SUPPLIED ENTRIES
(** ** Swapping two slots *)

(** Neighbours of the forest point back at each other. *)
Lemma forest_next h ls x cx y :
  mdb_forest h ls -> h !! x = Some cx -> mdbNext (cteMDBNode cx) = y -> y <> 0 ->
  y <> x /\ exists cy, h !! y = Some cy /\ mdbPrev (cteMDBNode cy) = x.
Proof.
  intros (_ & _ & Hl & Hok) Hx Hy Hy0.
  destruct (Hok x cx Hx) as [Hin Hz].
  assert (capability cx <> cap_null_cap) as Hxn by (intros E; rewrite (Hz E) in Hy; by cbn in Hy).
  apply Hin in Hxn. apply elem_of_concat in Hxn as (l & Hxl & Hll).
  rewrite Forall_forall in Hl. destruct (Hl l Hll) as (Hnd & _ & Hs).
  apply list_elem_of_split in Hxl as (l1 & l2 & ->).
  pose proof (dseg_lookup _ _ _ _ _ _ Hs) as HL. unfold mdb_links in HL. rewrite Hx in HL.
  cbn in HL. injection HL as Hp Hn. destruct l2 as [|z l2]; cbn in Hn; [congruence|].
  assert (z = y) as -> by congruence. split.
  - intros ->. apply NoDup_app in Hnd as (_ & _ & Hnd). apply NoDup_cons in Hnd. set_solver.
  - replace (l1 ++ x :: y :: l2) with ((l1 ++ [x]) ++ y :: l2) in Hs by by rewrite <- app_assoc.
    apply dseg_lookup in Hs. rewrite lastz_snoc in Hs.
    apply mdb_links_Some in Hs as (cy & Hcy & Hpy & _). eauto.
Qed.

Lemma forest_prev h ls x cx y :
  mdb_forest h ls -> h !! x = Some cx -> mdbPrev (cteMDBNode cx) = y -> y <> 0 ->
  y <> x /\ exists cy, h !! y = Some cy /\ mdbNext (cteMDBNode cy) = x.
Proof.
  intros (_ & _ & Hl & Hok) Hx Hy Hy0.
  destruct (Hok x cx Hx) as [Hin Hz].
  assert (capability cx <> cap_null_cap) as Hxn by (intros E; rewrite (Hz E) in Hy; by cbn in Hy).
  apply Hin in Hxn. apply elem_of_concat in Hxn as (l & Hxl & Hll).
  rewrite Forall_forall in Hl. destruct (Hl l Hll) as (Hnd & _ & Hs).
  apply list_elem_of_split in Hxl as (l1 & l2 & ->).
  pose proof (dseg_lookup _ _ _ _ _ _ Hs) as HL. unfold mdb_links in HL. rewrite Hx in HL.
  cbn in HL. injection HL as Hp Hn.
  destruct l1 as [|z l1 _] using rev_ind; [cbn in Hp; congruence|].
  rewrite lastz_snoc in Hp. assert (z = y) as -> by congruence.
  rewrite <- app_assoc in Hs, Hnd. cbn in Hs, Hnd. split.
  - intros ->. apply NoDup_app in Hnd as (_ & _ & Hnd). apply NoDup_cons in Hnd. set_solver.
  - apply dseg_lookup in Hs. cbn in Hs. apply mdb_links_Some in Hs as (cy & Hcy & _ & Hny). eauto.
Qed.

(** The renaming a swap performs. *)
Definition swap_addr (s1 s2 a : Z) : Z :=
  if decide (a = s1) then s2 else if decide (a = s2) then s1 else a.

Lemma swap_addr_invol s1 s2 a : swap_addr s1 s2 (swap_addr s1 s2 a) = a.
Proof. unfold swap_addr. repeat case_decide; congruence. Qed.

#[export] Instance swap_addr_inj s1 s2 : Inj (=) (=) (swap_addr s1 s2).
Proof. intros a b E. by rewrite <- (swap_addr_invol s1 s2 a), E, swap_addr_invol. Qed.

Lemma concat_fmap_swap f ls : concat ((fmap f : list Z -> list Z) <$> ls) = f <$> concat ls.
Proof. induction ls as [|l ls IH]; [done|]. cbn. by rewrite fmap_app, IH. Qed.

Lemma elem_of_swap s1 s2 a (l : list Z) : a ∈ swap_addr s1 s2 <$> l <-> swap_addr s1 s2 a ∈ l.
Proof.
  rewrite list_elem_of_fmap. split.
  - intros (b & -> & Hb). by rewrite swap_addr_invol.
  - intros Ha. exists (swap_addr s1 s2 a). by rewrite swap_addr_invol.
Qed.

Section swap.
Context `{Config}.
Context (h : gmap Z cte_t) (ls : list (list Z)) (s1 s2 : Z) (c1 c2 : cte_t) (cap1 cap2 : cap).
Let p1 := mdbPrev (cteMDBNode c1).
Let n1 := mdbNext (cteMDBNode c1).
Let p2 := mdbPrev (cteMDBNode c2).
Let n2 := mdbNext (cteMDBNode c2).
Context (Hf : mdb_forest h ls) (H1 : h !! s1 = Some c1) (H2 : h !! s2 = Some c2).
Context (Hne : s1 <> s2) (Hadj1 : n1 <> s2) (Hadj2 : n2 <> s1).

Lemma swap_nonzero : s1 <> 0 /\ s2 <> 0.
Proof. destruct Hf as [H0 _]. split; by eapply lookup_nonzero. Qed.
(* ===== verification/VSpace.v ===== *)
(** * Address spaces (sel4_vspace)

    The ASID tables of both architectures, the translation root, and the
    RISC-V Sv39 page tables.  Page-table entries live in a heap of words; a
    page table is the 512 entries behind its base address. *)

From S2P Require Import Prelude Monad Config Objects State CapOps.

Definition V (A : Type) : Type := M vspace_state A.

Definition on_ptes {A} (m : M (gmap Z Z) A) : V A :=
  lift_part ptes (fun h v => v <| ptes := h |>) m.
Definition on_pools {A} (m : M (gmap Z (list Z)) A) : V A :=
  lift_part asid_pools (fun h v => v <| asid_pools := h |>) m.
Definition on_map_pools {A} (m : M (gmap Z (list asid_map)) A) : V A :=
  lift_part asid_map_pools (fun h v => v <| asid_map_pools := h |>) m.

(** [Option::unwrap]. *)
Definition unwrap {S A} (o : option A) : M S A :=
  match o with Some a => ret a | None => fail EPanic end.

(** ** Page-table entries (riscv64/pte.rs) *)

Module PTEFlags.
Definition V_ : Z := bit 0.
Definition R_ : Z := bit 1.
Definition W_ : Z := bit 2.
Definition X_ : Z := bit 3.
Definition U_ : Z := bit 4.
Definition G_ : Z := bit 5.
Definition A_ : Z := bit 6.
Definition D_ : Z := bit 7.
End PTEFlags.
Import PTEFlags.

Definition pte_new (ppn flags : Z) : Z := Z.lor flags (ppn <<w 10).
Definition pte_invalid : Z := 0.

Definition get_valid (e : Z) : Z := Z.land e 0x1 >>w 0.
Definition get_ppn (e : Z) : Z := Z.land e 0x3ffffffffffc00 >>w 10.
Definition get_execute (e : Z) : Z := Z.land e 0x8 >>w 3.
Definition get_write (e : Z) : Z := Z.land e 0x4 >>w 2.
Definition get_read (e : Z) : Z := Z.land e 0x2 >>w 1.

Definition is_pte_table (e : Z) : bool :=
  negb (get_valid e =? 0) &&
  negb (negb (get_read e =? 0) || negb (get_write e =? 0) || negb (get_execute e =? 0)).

TRY IT
Starting at the line with "Definition R_ : Z := bit 1." and ending at the line with "negb (get_valid e =? 0) &&", print each line of the listing above exactly, with no other lines.

TASK ANSWER
Definition R_ : Z := bit 1.
Definition W_ : Z := bit 2.
Definition X_ : Z := bit 3.
Definition U_ : Z := bit 4.
Definition G_ : Z := bit 5.
Definition A_ : Z := bit 6.
Definition D_ : Z := bit 7.
End PTEFlags.
Import PTEFlags.

Definition pte_new (ppn flags : Z) : Z := Z.lor flags (ppn <<w 10).
Definition pte_invalid : Z := 0.

Definition get_valid (e : Z) : Z := Z.land e 0x1 >>w 0.
Definition get_ppn (e : Z) : Z := Z.land e 0x3ffffffffffc00 >>w 10.
Definition get_execute (e : Z) : Z := Z.land e 0x8 >>w 3.
Definition get_write (e : Z) : Z := Z.land e 0x4 >>w 2.
Definition get_read (e : Z) : Z := Z.land e 0x2 >>w 1.

Definition is_pte_table (e : Z) : bool :=
  negb (get_valid e =? 0) &&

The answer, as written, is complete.